Alors que certains pensent que diffuser de fausses informations est inoffensif, le Royaume-Uni prouve que ce n’est pas le cas.
Depuis plusieurs jours, le pays est le théâtre d’émeutes violentes, perpétrées par des partisans de l’extrême droite. Ces derniers, jamais avares de saluts nazis pour effrayer la population, tentent de s’en prendre à des mosquées, des abris d’urgence et des centres d’accueil pour demandeurs d’asile. Une liste de 39 lieux d’aide aux migrants, considérés comme des cibles à détruire, circule également sur Telegram.
Tout a commencé par de fausses informations sur l’homme soupçonné d’avoir perpétré l’attaque au couteau à Southport, dans le nord-ouest de l’Angleterre, le 4 août, au cours de laquelle trois jeunes filles ont trouvé la mort. La seule information communiquée par la police britannique à son sujet était qu’il s’agissait d’un garçon de 17 ans originaire de Banks, dans le Lancashire. Aucun mobile n’a encore été trouvé et l’affaire n’est pas traitée comme une attaque terroriste.

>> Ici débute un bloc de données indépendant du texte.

(** X13: the answer of [==] depends on the order of its operands: a
    node that is neither a [Var] nor a [Const], compared with a [Var] or
    a [Const] on its right, answers [False], and the same two nodes
    compared the other way round fail. *)
Theorem eq_op_order_sensitive (a b : Expr) :
  class_of a <> CVar -> class_of a <> CConst ->
  class_of b = CVar \/ class_of b = CConst ->
  eq_op a b = Some false /\ eq_op b a = None.
Proof.
  intros Hv Hc Hb. split.
  - destruct b; cbn [class_of] in Hb; try (destruct Hb; discriminate);
      destruct a as [| | [|x l] | [|x l] | | | | | | | | ];
      try reflexivity; try (now contradiction Hv); now contradiction Hc.
  - apply eq_op_leaf_other_class; [assumption|].
    destruct Hb as [Hb | Hb]; rewrite Hb; auto.
Qed.

Lemma eq_op_order_sensitive_witness :
  eq_op (Add []) (Var "x") = Some false /\ eq_op (Var "x") (Add []) = None.
Proof.
  apply eq_op_order_sensitive; [discriminate | discriminate | left; reflexivity].
Defined.

Lemma str_of_shape (e : Expr) : str e = str_shape (shape_of e).
Proof.
  induction e as [ | | l IH | l IH | | | | | | | | ] using Expr_ind;
    cbn [str shape_of str_shape description map];
    try reflexivity; try congruence;
    rewrite map_map, (map_ext_Forall _ _ IH); reflexivity.
Qed.

(** X14: two nodes whose constants carry [int] values that are not
    [bool]s, or none, and on which [==] answers [True], have the same
    text. *)
Theorem eq_op_same_str (a b : Expr) :
  eq_op a b = Some true -> str a = str b.
Proof.
  intros E. apply eq_dir_shape in E. now rewrite !str_of_shape, E.
Qed.

Lemma eq_op_same_str_witness :
  eq_op (Func "sin" (Var "x")) (Sin (Var "x")) = Some true
  /\ str (Func "sin" (Var "x")) = "(sin, x)"%string
  /\ str (Func "sin" (Var "x")) = str (Sin (Var "x")).
Proof.
  split; [reflexivity | split; [reflexivity|]].
  apply eq_op_same_str. reflexivity.
Defined.

(* ================================================================= *)
(** * More on differentiation *)
(* ================================================================= *)

Lemma nth_error_enumerate_from {A : Type} (l : list A) (start i : nat) :
  nth_error (combine (seq start (List.length l)) l) i
  = option_map (fun d => ((start + i)%nat, d)) (nth_error l i).
Proof.
  revert start i. induction l as [|x l IH]; intros start i; cbn [List.length seq combine].
  - now destruct i.
  - destruct i as [|i]; cbn [nth_error option_map].
    + now rewrite Nat.add_0_r.
    + rewrite IH. now rewrite Nat.add_succ_r.
Qed.

Lemma nth_error_enumerate {A : Type} (l : list A) (i : nat) :
  nth_error (enumerate l) i = option_map (fun d => (i, d)) (nth_error l i).
Proof. unfold enumerate. now rewrite nth_error_enumerate_from. Qed.

Lemma slices_replace_at {A : Type} (l : list A) (i : nat) (a x : A) :
  nth_error l i = Some a ->
  firstn i l ++ [x] ++ skipn (S i) l = replace_at i x l.
Proof.
  revert i. induction l as [|y l IH]; intros [|i] H; try discriminate H.
  - reflexivity.
  - cbn [firstn skipn replace_at app]. f_equal. now apply IH.
Qed.

Lemma Mul_derivative_unfolded (args : list Expr) (ds : list operand) :
  Mul_derivative args ds
  = Add (map (fun '(i, d) => Mul (firstn i args ++ [promote d] ++ skipn (S i) args))
             (enumerate ds)).
Proof.
  unfold Mul_derivative, New.Add. rewrite map_map. f_equal.
  apply map_ext. intros [i d]. cbn [promote]. unfold New.Mul.
  now rewrite !map_app, !promote_Node.
Qed.

(** X15: the derivative of a product of [n] arguments is a sum of [n]
    terms; term [i] is the product with its argument [i] replaced by the
    derivative of that argument, and all others in place. *)
Theorem Mul_derivative_product_rule (l : list Expr) (var_name : string) :
  exists terms : list Expr,
    derivative (Mul l) var_name = Node (Add terms)
    /\ List.length terms = List.length l
    /\ forall (i : nat) (a : Expr),
         nth_error l i = Some a ->
         nth_error terms i
         = Some (Mul (replace_at i (promote (derivative a var_name)) l)).
Proof.
  cbn [derivative]. rewrite Mul_derivative_unfolded.
  eexists. split; [reflexivity | split].
  - unfold enumerate.
    now rewrite length_map, length_combine, length_seq, length_map, Nat.min_id.
  - intros i a Ha.
    rewrite nth_error_map, nth_error_enumerate, nth_error_map, Ha.
    cbn [option_map]. now rewrite (slices_replace_at l i a).
Qed.

(** X16: the derivative of [Pow(a, b)] is the derivative of
    [Exp(Log(a) * b)], that is
    [Exp(Log(a) * b) * (da / a * b + Log(a) * db)] for the derivatives
    [da] of [a] and [db] of [b], whatever [a] is. *)
Theorem Pow_derivative_by_logarithm (a b : Expr) (var_name : string) :
  derivative (Pow a b) var_name
  = derivative (Exp (mul (Log a) (Node b))) var_name
  /\ promote (derivative (Pow a b) var_name)
     = Mul [Exp (Mul [Log a; b]);
            Add [Mul [Div (promote (derivative a var_name)) a; b];
                 Mul [Log a; promote (derivative b var_name)]]].
Proof.
  split; reflexivity.
Qed.

(** X17: the derivatives of the named functions of a variable, once
    simplified: with respect to that variable, [Sin] gives [Cos], [Cos]
    gives the [Neg] of [Sin] and [Exp] gives itself, and with respect to
    another variable all three give [Const(0)]; the quotient that [Log]
    gives is left as it is, be its numerator one or zero. *)
Theorem function_of_variable_derivative (x v : string) :
  let simplified_derivative (e : Expr) := simplified (promote (derivative e v)) in
  simplified_derivative (Sin (Var x))
  = (if String.eqb x v then Cos (Var x) else New.Const 0)
  /\ simplified_derivative (Cos (Var x))
     = (if String.eqb x v then Neg (Sin (Var x)) else New.Const 0)
  /\ simplified_derivative (Exp (Var x))
     = (if String.eqb x v then Exp (Var x) else New.Const 0)
  /\ simplified_derivative (Log (Var x))
     = Div (New.Const (if String.eqb x v then 1 else 0)) (Var x).
Proof.
  cbn. destruct (String.eqb x v); repeat split; reflexivity.
Qed.
(** * ControlBoard_nws_ros2: joint-state network wrapper server

    A shallow embedding of
    [src/devices/controlBoard_nws_ros2/ControlBoard_nws_ros2.cpp].

    - C++ [double] is binary64: Rocq's primitive [float].
    - The members of the class are the fields of the record [ControlBoard];
      every member function is a computation in the monad [M], which threads
      the object, collects the externally visible effects (log lines, thread
      start/stop, creation, opening and destruction of devices, published
      messages) as a list of [Event]s, and aborts on a failed [yCAssert].
    - The attached device, the plugin factory, the periodic thread and the
      node clock belong to YARP and ROS 2; they enter as data ([PolyDriver],
      [Env], [Cycle]). *)

From Stdlib Require Import Floats ZArith Uint63 Reals Lia.
From stdpp Require Import gmap strings list.

Local Open Scope string_scope.
Local Open Scope list_scope.

(** ** Numbers *)

Definition double : Type := float.

(** [M_PI] of <cmath>: the binary64 value nearest to pi. *)
Definition M_PI : double := 0x1.921fb54442d18p+1%float.

(** The conversion of the source, [degrees / 180.0 * M_PI], over any carrier
    with a division and a multiplication. *)
Definition convertDegreesToRadians_in {D : Type}
    (div mul : D -> D -> D) (c180 pi : D) (degrees : D) : D :=
  mul (div degrees c180) pi.

(** convert degrees to radiants for ROS messages *)
Definition convertDegreesToRadians : double -> double :=
  convertDegreesToRadians_in PrimFloat.div PrimFloat.mul 180%float M_PI.



(** A [size_t] converted to [double]. *)
Definition double_of_size (n : nat) : double :=
  PrimFloat.of_uint63 (Uint63.of_Z (Z.of_nat n)).

(** [std::accumulate(first, last, 0.0)]. *)
Definition accumulate (l : list double) : double :=
  fold_left PrimFloat.add l 0%float.

(** [std::vector::resize(n)]: truncate, or pad with value-initialised
    elements. *)
Definition resize {A : Type} (d : A) (n : nat) (l : list A) : list A :=
  take n l ++ replicate (n - length l) d.

(** ** YARP values and configurations *)

Inductive Value :=
| VNull
| VInt (z : Z)
| VFloat64 (d : double)
| VString (s : string).

Definition isFloat64 (v : Value) : bool :=
  match v with VFloat64 _ => true | _ => false end.

Definition asFloat64 (v : Value) : double :=
  match v with
  | VFloat64 d => d
  | _ => 0%float
  end.

Definition asString (v : Value) : string :=
  match v with VString s => s | _ => "" end.
(** * GenLayer price feed: the library contract and the example contract

    A shallow embedding of [Price-feed-library.py] (class [PriceFeedLibrary])
    and [Price-feed-example.py] (class [PriceFeedExample]) together with the
    properties the specification states about them.

    Python values are the values [json.loads] can produce.  Integers are
    unbounded ([Z]); floats are IEEE 754 binary64 numbers, taken from the
    standard library's executable specification [SpecFloat], so NaN, the
    infinities and the signed zeros are there.  Strings are byte strings
    and case conversion is the ASCII one; memory is unbounded.  A method
    body is a computation over the contract state which either returns a
    value or raises a Python exception; an exception nobody catches reaches
    the caller of the method.

    What the repository does not contain is a parameter of the methods: the
    model behind [gl.exec_llm], [json.loads], the ordering of two lists, and
    [str] and the format [,.2f] in an f-string.  [gl.call_contract] on the
    stored address runs the named method of the library contract. *)

From Stdlib Require Import ZArith List String Ascii Bool Lia.
From Stdlib Require Import SpecFloat DecimalString.
Import ListNotations.

#[local] Set Warnings "-register-all".

Local Open Scope string_scope.
Local Open Scope Z_scope.

(** ** Python values, exceptions and results *)

Module Py.

Inductive val : Type :=
| PNone
| PBool (b : bool)
| PInt (z : Z)
| PFloat (f : spec_float)
| PStr (s : string)
| PList (l : list val)
| PDict (d : list (string * val)).

Inductive exn_kind : Type :=
| TypeError
| AttributeError
| KeyError
| ZeroDivisionError
| OverflowError
| HostError (name : string).

(** An exception object: its class and what [str(e)] gives. *)
Record exn : Type := Exn { exn_class : exn_kind; exn_str : string }.

Inductive Res (A : Type) : Type :=
| Ok (a : A)
| Raise (e : exn).
Arguments Ok {A} a.
Arguments Raise {A} e.

Definition res_bind {A B} (r : Res A) (k : A -> Res B) : Res B :=
  match r with
  | Ok a => k a
  | Raise e => Raise e
  end.

Definition type_name (v : val) : string :=
  match v with
  | PNone => "NoneType"
  | PBool _ => "bool"
  | PInt _ => "int"
  | PFloat _ => "float"
  | PStr _ => "str"
  | PList _ => "list"
  | PDict _ => "dict"
  end.

(** [bool(v)]. *)
Definition truthy (v : val) : bool :=
  match v with
  | PNone => false
  | PBool b => b
  | PInt z => negb (z =? 0)
  | PFloat (S754_zero _) => false
  | PFloat _ => true
  | PStr EmptyString => false
  | PStr _ => true
  | PList [] => false
  | PList _ => true
  | PDict [] => false
  | PDict _ => true
  end.

(** *** Insertion-ordered dictionaries with string keys *)

Section Dict.
Context {V : Type}.

Fixpoint dict_find (d : list (string * V)) (k : string) : option V :=
  match d with
  | [] => None
  | (k', v) :: r => if String.eqb k' k then Some v else dict_find r k
  end.

(** [d[k] = v]: an existing key keeps its position. *)
Fixpoint dict_set (d : list (string * V)) (k : string) (v : V)
  : list (string * V) :=
  match d with
  | [] => [(k, v)]
  | (k', v') :: r =>
      if String.eqb k' k then (k', v) :: r else (k', v') :: dict_set r k v
  end.

Definition dict_mem (d : list (string * V)) (k : string) : bool :=
  match dict_find d k with Some _ => true | None => false end.

Definition dict_keys (d : list (string * V)) : list string := map fst d.
End Dict.

Definition attribute_error (v : val) (attr : string) : exn :=
  Exn AttributeError
      ("'" ++ type_name v ++ "' object has no attribute '" ++ attr ++ "'").

(** [v.get(k, default)]. *)
Definition py_get (v : val) (k : string) (default : val) : Res val :=
  match v with
  | PDict d =>
      Ok (match dict_find d k with Some x => x | None => default end)
  | _ => Raise (attribute_error v "get")
  end.

(** [v[k]] for a string key [k]. *)
Definition py_getitem (v : val) (k : string) : Res val :=
  match v with
  | PDict d =>
      match dict_find d k with
      | Some x => Ok x
      | None => Raise (Exn KeyError ("'" ++ k ++ "'"))
      end
  | PStr _ => Raise (Exn TypeError "string indices must be integers, not 'str'")
  | PList _ =>
      Raise (Exn TypeError "list indices must be integers or slices, not str")
  | _ => Raise (Exn TypeError
                  ("'" ++ type_name v ++ "' object is not subscriptable"))
  end.

(** [v == s] for a string literal [s]. *)
Definition py_eq_str (v : val) (s : string) : bool :=
  match v with
  | PStr t => String.eqb t s
  | _ => false
  end.

(** *** The numeric tower: [bool] <= [int] <= [float] *)

Definition prec : Z := 53.
Definition emax : Z := 1024.

Inductive num : Type :=
| NInt (z : Z)
| NFloat (f : spec_float).

Definition as_num (v : val) : option num :=
  match v with
  | PBool b => Some (NInt (Z.b2z b))
  | PInt z => Some (NInt z)
  | PFloat f => Some (NFloat f)
  | _ => None
  end.

(** [float(z)]: round to nearest even, [OverflowError] out of range. *)
Definition float_of_int (z : Z) : Res spec_float :=
  match binary_normalize prec emax z 0 false with
  | S754_infinity _ =>
      Raise (Exn OverflowError "int too large to convert to float")
  | f => Ok f
  end.

Definition to_float (n : num) : Res spec_float :=
  match n with
  | NInt z => float_of_int z
  | NFloat f => Ok f
  end.

(** Exact comparison of an integer with a float, as CPython does it. *)
Definition compare_int_float (z : Z) (f : spec_float) : option comparison :=
  match f with
  | S754_nan => None
  | S754_infinity s => Some (if s then Gt else Lt)
  | S754_zero _ => Some (Z.compare z 0)
  | S754_finite s m e =>
      let v := cond_Zopp s (Zpos m) in
      Some (match e with
            | Zneg p => Z.compare (z * 2 ^ Zpos p) v
            | _ => Z.compare z (v * 2 ^ e)
            end)
  end.

Definition num_compare (a b : num) : option comparison :=
  match a, b with
  | NInt x, NInt y => Some (Z.compare x y)
  | NFloat x, NFloat y => SFcompare x y
  | NInt x, NFloat y => compare_int_float x y
  | NFloat x, NInt y => option_map CompOpp (compare_int_float y x)
  end.

Definition num_gt (a b : num) : bool :=
  match num_compare a b with Some Gt => true | _ => false end.

Definition num_le (a b : num) : bool :=
  match num_compare a b with Some (Lt | Eq) => true | _ => false end.

Definition num_is_zero (n : num) : bool :=
  match n with
  | NInt z => z =? 0
  | NFloat (S754_zero _) => true
  | NFloat _ => false
  end.

Definition float_binop (op : spec_float -> spec_float -> spec_float)
           (a b : num) : Res val :=
  res_bind (to_float a) (fun x =>
  res_bind (to_float b) (fun y => Ok (PFloat (op x y)))).

Definition num_add (a b : num) : Res val :=
  match a, b with
  | NInt x, NInt y => Ok (PInt (x + y))
  | _, _ => float_binop (SFadd prec emax) a b
  end.

Definition num_sub (a b : num) : Res val :=
  match a, b with
  | NInt x, NInt y => Ok (PInt (x - y))
  | _, _ => float_binop (SFsub prec emax) a b
  end.

Definition num_mul (a b : num) : Res val :=
  match a, b with
  | NInt x, NInt y => Ok (PInt (x * y))
  | _, _ => float_binop (SFmul prec emax) a b
  end.

Definition exact_float (z : Z) : spec_float :=
  match z with
  | Z0 => S754_zero false
  | Zpos p => S754_finite false p 0
  | Zneg p => S754_finite true p 0
  end.

Definition zero_division : exn := Exn ZeroDivisionError "division by zero".
Definition float_zero_division : exn :=
  Exn ZeroDivisionError "float division by zero".

(** [a / b]: true division.  Two integers give the correctly rounded
    quotient; otherwise both operands are converted first. *)
Definition num_truediv (a b : num) : Res val :=
  match a, b with
  | NInt x, NInt y =>
      if y =? 0 then Raise zero_division
      else match SFdiv prec emax (exact_float x) (exact_float y) with
           | S754_infinity _ =>
               Raise (Exn OverflowError
                        "integer division result too large for a float")
           | q => Ok (PFloat q)
           end
  | _, _ =>
      res_bind (to_float a) (fun x =>
      res_bind (to_float b) (fun y =>
        match y with
        | S754_zero _ => Raise float_zero_division
        | _ => Ok (PFloat (SFdiv prec emax x y))
        end))
  end.

(** *** Binary operators on values *)

Definition operand_error (op : string) (a b : val) : exn :=
  Exn TypeError
      ("unsupported operand type(s) for " ++ op ++ ": '" ++ type_name a
         ++ "' and '" ++ type_name b ++ "'").

Definition order_error (op : string) (a b : val) : exn :=
  Exn TypeError
      ("'" ++ op ++ "' not supported between instances of '" ++ type_name a
         ++ "' and '" ++ type_name b ++ "'").

Fixpoint str_repeat (s : string) (n : nat) : string :=
  match n with
  | O => EmptyString
  | S k => s ++ str_repeat s k
  end.

Fixpoint list_repeat {A} (l : list A) (n : nat) : list A :=
  match n with
  | O => []
  | S k => (l ++ list_repeat l k)%list
  end.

Les fausses nouvelles et l’extrême droite
Pourtant, sur les sites d’extrême droite, certains ont suggéré que l’individu était un demandeur d’asile. L’une des personnalités ayant relayé cette fausse information est Stephen Yaxley-Lennon, plus connu sous le pseudonyme de Tommy Robinson, à l’image du tristement célèbre hooligan britannique. Avec ses plus de 923 000 followers sur X, celui qui est aussi masculiniste à ses heures perdues, condamné à de multiples reprises pour violences, fraudes ou encore trouble à l’ordre public, et fondateur du groupe identitaire English Defence League, était sûr de diffuser ce qu’il voulait au plus grand nombre. Bref, comme il le déclarait dans plusieurs vidéos, les personnes de confession musulmane « accueillies dans nos villes et nos villages (…) violent nos femmes tous les jours » et « assassinent nos enfants ».
Cette prédominance de la désinformation, pour le groupe Massive Attack, qui a relayé sur X la communiqué du Runnymede Trust, un groupe de réflexion sur l’égalité, est « le résultat direct d’années de normalisation du racisme et de l’islamophobie, permises par les politiciens et les médias britanniques ».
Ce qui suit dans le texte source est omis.